(** * AxSyncPy2: the chunked parallel download engine

    A shallow embedding of [axsyncpy2.py] and the properties of its range
    planner, chunk fetcher, segment assembler and download coordinator.

    Python integers are unbounded, so they are [Z]; [//] is floor division,
    which is [Z.div].  The file system is a finite map from paths to file
    contents.  The network is an oracle from requests to responses.  Code
    that raises is modelled in a state-and-exception monad in which the file
    system survives an exception, as it does on disk. *)

From stdpp Require Import base numbers list gmap strings pretty.
From Stdlib.Strings Require Import Ascii Byte.

Local Open Scope Z_scope.

(** ** Exceptions *)

Inductive exn : Type :=
  | ZeroDivisionError
  | IndexError
  | ValueError
  | TypeError
  | FileNotFoundError
  | HTTPError (status : Z)
  | ConnectionError
  | ChunkedEncodingError.

Global Instance exn_eq_dec : EqDecision exn.
Proof. solve_decision. Defined.

(** ** The file system and the monad of effects *)

Abbreviation filesystem := (gmap string (list byte)).

Definition io (A : Type) : Type := filesystem → (exn + A) * filesystem.

Global Instance io_ret : MRet io := λ A x fs, (inr x, fs).
Global Instance io_bind : MBind io := λ A B f m fs,
  match m fs with
  | (inl e, fs') => (inl e, fs')
  | (inr x, fs') => f x fs'
  end.

Definition raise {A} (e : exn) : io A := λ fs, (inl e, fs).

Definition lift {A} (r : exn + A) : io A := λ fs, (r, fs).

(** [open(path, 'wb')]: the file is created, or truncated when it exists.
    The destination directory is taken to exist and to be writable
    ([download_directory] asks for it first), so opening for writing and
    writing do not raise. *)
Definition open_wb (path : string) : io () :=
  λ fs, (inr (), <[path := []]> fs).

(** [f.write(chunk)] on a file opened at [path]. *)
Definition write (path : string) (chunk : list byte) : io () :=
  λ fs, (inr (), <[path := default [] (fs !! path) ++ chunk]> fs).

(** [open(path, 'rb').read()]; [path] is [None] when the caller passes
    Python's [None]. *)
Definition read (path : option string) : io (list byte) :=
  λ fs, match path with
        | None => (inl TypeError, fs)
        | Some p => match fs !! p with
                    | None => (inl FileNotFoundError, fs)
                    | Some content => (inr content, fs)
                    end
        end.

(** [os.remove(path)]. *)
Definition os_remove (path : option string) : io () :=
  λ fs, match path with
        | None => (inl TypeError, fs)
        | Some p => match fs !! p with
                    | None => (inl FileNotFoundError, fs)
                    | Some _ => (inr (), delete p fs)
                    end
        end.

(** ** The network *)

Inductive http_method : Type := HEAD | GET.

(** Every request of the program carries [Accept-Encoding: identity]; the
    [Range] header [bytes=<start>-<end>] is kept as the pair it is built
    from. *)
Record request : Type := Request {
  req_method : http_method;
  req_url : string;
  req_range : option (Z * Z)
}.

(** A response: its status, the value of its [content-length] header if it
    has one, and its body as [iter_content] delivers it: a sequence of
    chunks, after which the stream either ends or raises. *)
Record response : Type := Response {
  status_code : Z;
  content_length : option string;
  iter_content : list (list byte);
  stream_error : option exn
}.

Abbreviation network := (request → exn + response).

Definition requests_head (net : network) (url : string) : io response :=
  lift (net (Request HEAD url None)).

Definition requests_get (net : network) (url : string)
    (range : option (Z * Z)) : io response :=
  lift (net (Request GET url range)).

(** [response.raise_for_status()]: raises for 4xx and 5xx. *)
Definition raise_for_status (r : response) : io () :=
  if bool_decide (400 ≤ status_code r < 600)
  then raise (HTTPError (status_code r))
  else mret ().

(** ** [int(response.headers.get('content-length', 0))] *)

(** The characters [str.strip] and [int] treat as white space, among the
    ASCII ones. *)
Definition is_py_space (c : ascii) : bool :=
  let n := nat_of_ascii c in
  ((9 <=? n)%nat && (n <=? 13)%nat) || ((28 <=? n)%nat && (n <=? 32)%nat).

Fixpoint lstrip (s : string) : string :=
  match s with
  | String c s' => if is_py_space c then lstrip s' else s
  | EmptyString => s
  end.

Definition strip (s : string) : string :=
  String.rev (lstrip (String.rev (lstrip s))).

Definition digit_of (c : ascii) : option Z :=
  let n := nat_of_ascii c in
  if ((48 <=? n)%nat && (n <=? 57)%nat)%bool
  then Some (Z.of_nat n - 48) else None.

(** Decimal digits, where single underscores may separate digits. *)
Fixpoint py_digits (s : string) (acc : Z) (after_digit : bool) : option Z :=
  match s with
  | EmptyString => if after_digit then Some acc else None
  | String c s' =>
      match digit_of c with
      | Some d => py_digits s' (10 * acc + d) true
      | None =>
          if (Ascii.eqb c "_" && after_digit)%bool
          then py_digits s' acc false
          else None
      end
  end.

(** [int(s)] for a string of ASCII characters; [None] stands for
    [ValueError]. *)
Definition py_int (s : string) : option Z :=
  match strip s with
  | String "+" s' => py_digits s' 0 false
  | String "-" s' => Z.opp <$> py_digits s' 0 false
  | s' => py_digits s' 0 false
  end.

Definition total_size_of (r : response) : exn + Z :=
  match content_length r with
  | None => inr 0
  | Some s => match py_int s with
              | Some z => inr z
              | None => inl ValueError
              end
  end.

(** ** The range planner (lines 58-60 of [download_file_multithread]) *)

(** [range(n)] *)
Definition py_range (n : Z) : list Z := Z.of_nat <$> seq 0 (Z.to_nat n).

Definition plan_ranges (total_size num_threads : Z) : exn + list (Z * Z) :=
  if bool_decide (num_threads = 0) then inl ZeroDivisionError else
  let chunk_size := total_size `div` num_threads in
  let ranges :=
    (λ i, (i * chunk_size, (i + 1) * chunk_size - 1)) <$> py_range num_threads in
  match last ranges with
  | None => inl IndexError
  | Some r => inr (<[pred (length ranges) := (r.1, total_size - 1)]> ranges)
  end.

(** ** [download_chunk] *)

(** [for chunk in response.iter_content(chunk_size=8192): f.write(chunk)]:
    the chunks are written as they arrive; a stream that breaks raises after
    the chunks delivered so far have been written. *)
Fixpoint write_stream (path : string) (chunks : list (list byte))
    (err : option exn) : io () :=
  match chunks with
  | [] => match err with Some e => raise e | None => mret () end
  | chunk :: rest => _ ← write path chunk; write_stream path rest err
  end.

(** [f"{file_name}.part{part_number}"] *)
Definition part_name (file_name : string) (part_number : nat) : string :=
  file_name +:+ ".part" +:+ pretty part_number.

Definition download_chunk (net : network) (url : string) (start end_ : Z)
    (file_name : string) (part_number : nat) : io (string * nat) :=
  response ← requests_get net url (Some (start, end_));
  _ ← raise_for_status response;
  let part_file := part_name file_name part_number in
  _ ← open_wb part_file;
  _ ← write_stream part_file (iter_content response) (stream_error response);
  mret (part_file, part_number).

(** ** [combine_parts] *)

Fixpoint combine_loop (file_name : string) (parts : list (option string))
    : io () :=
  match parts with
  | [] => mret ()
  | part :: rest =>
      content ← read part;
      _ ← write file_name content;
      _ ← os_remove part;
      combine_loop file_name rest
  end.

---+---

- _What is required_: There is a run of lines above from the one with "(** [range(n)] *)" to the one with "mret () end"; print exactly that run, both ends included, and nothing else.

- _Result_:
(** [range(n)] *)
Definition py_range (n : Z) : list Z := Z.of_nat <$> seq 0 (Z.to_nat n).

Definition plan_ranges (total_size num_threads : Z) : exn + list (Z * Z) :=
  if bool_decide (num_threads = 0) then inl ZeroDivisionError else
  let chunk_size := total_size `div` num_threads in
  let ranges :=
    (λ i, (i * chunk_size, (i + 1) * chunk_size - 1)) <$> py_range num_threads in
  match last ranges with
  | None => inl IndexError
  | Some r => inr (<[pred (length ranges) := (r.1, total_size - 1)]> ranges)
  end.

(** ** [download_chunk] *)

(** [for chunk in response.iter_content(chunk_size=8192): f.write(chunk)]:
    the chunks are written as they arrive; a stream that breaks raises after
    the chunks delivered so far have been written. *)
Fixpoint write_stream (path : string) (chunks : list (list byte))
    (err : option exn) : io () :=
  match chunks with
  | [] => match err with Some e => raise e | None => mret () end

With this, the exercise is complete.